(** X9. Whatever the cleanup deletes is a backing index that the descriptor
    of the data stream listed: every delete request of a run goes to
    [<url>/<index>] for an [index] of the list that the descriptor query
    returned. *)
Theorem clean_deletes_only_listed_indices :
  forall (name : string) (d : Z) (st : St W) (req : Request) (out : Outcome),
    In (EvHttp req out) (emitted (clean_old_data_stream_indices name d st)) ->
    method req = DELETE ->
    exists indices index,
      result (backing_indices name (final (does_data_stream_exist name st))) = Ok indices
      /\ In index indices
      /\ req = index_deletion (self st) index.
Proof.
  intros name d st req out Hin Hmethod.
  destruct (does_data_stream_exist_emits name st) as (out0 & Hev & _).
  assert (Hchecked :
    forallb (not_request DELETE) (emitted (does_data_stream_exist name st)) = true)
    by (rewrite Hev; reflexivity).
  destruct (result (does_data_stream_exist name st)) as [[ | ] | e] eqn:Hres.
  - rewrite (clean_run_when_present name d st Hres) in Hin; cbn zeta in Hin.
    set (st1 := final (does_data_stream_exist name st)) in *.
    assert (Hself1 : self st1 = self st)
      by apply keeps_self_does_data_stream_exist.
    assert (Hlisted := backing_indices_no_delete name st1).
    assert (Hself2 := keeps_self_backing_indices name st1).
    destruct (result (backing_indices name st1)) as [indices | e] eqn:Hindices.
    + set (st2 := final (backing_indices name st1)) in *.
      assert (Hdated := creation_dates_no_delete indices [] st2).
      assert (Hself3 := keeps_self_creation_dates indices [] st2).
      destruct (result (creation_dates indices [] st2)) as [dates | e] eqn:Hdates.
      * set (st3 := final (creation_dates indices [] st2)) in *.
        assert (Hswept :
          In (EvHttp req out) (emitted (for_each W (delete_if_old d) dates st3))).
        { destruct (result (for_each W (delete_if_old d) dates st3));
            cbn [emitted] in Hin;
            repeat (apply in_app_or in Hin; destruct Hin as [Hin | Hin]);
            try assumption;
            try (exfalso; refine (no_delete_among _ req out _ Hin Hmethod); assumption).
          destruct Hin as [Heq | []]; discriminate. }
        destruct (sweep_deletes_only_entries d dates st3 req out Hswept Hmethod)
          as (k & v & Hentry & Hreq).
        assert (Hk : In k indices).
        { destruct (creation_dates_returns indices [] st2 dates Hdates)
            as (_ & _ & Hkeys & _).
          destruct (Hkeys k v Hentry) as [[v0 []] | Hk]; exact Hk. }
        exists indices, k; split; [ reflexivity | split; [ exact Hk | ] ].
        rewrite Hreq, Hself3, Hself2, Hself1; reflexivity.
      * cbn [emitted] in Hin.
        exfalso.
        repeat (apply in_app_or in Hin; destruct Hin as [Hin | Hin]);
          refine (no_delete_among _ req out _ Hin Hmethod); assumption.
    + cbn [emitted] in Hin.
      exfalso.
      repeat (apply in_app_or in Hin; destruct Hin as [Hin | Hin]);
        refine (no_delete_among _ req out _ Hin Hmethod); assumption.
  - exfalso.
    unfold clean_old_data_stream_indices in Hin.
    rewrite (bind_result_ok _ _ _ _ Hres) in Hin.
    cbn [negb emitted logging_error emit] in Hin.
    apply in_app_or in Hin; destruct Hin as [Hin | [Heq | []]];
      [ refine (no_delete_among _ req out _ Hin Hmethod); assumption | discriminate ].
  - exfalso.
    unfold clean_old_data_stream_indices in Hin.
    rewrite (bind_result_raised _ _ _ _ Hres) in Hin.
    cbn [emitted] in Hin.
    refine (no_delete_among _ req out _ Hin Hmethod); assumption.
Qed.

+ + + +

• [PROBLEM TO SOLVE]: In the listing above, please print only the lines from the first one to the line where "result (backing_indices name (final" appears, exactly as written, both of those lines included.

• [EXERCISE SOLUTION]:
(** X9. Whatever the cleanup deletes is a backing index that the descriptor
    of the data stream listed: every delete request of a run goes to
    [<url>/<index>] for an [index] of the list that the descriptor query
    returned. *)
Theorem clean_deletes_only_listed_indices :
  forall (name : string) (d : Z) (st : St W) (req : Request) (out : Outcome),
    In (EvHttp req out) (emitted (clean_old_data_stream_indices name d st)) ->
    method req = DELETE ->
    exists indices index,
      result (backing_indices name (final (does_data_stream_exist name st))) = Ok indices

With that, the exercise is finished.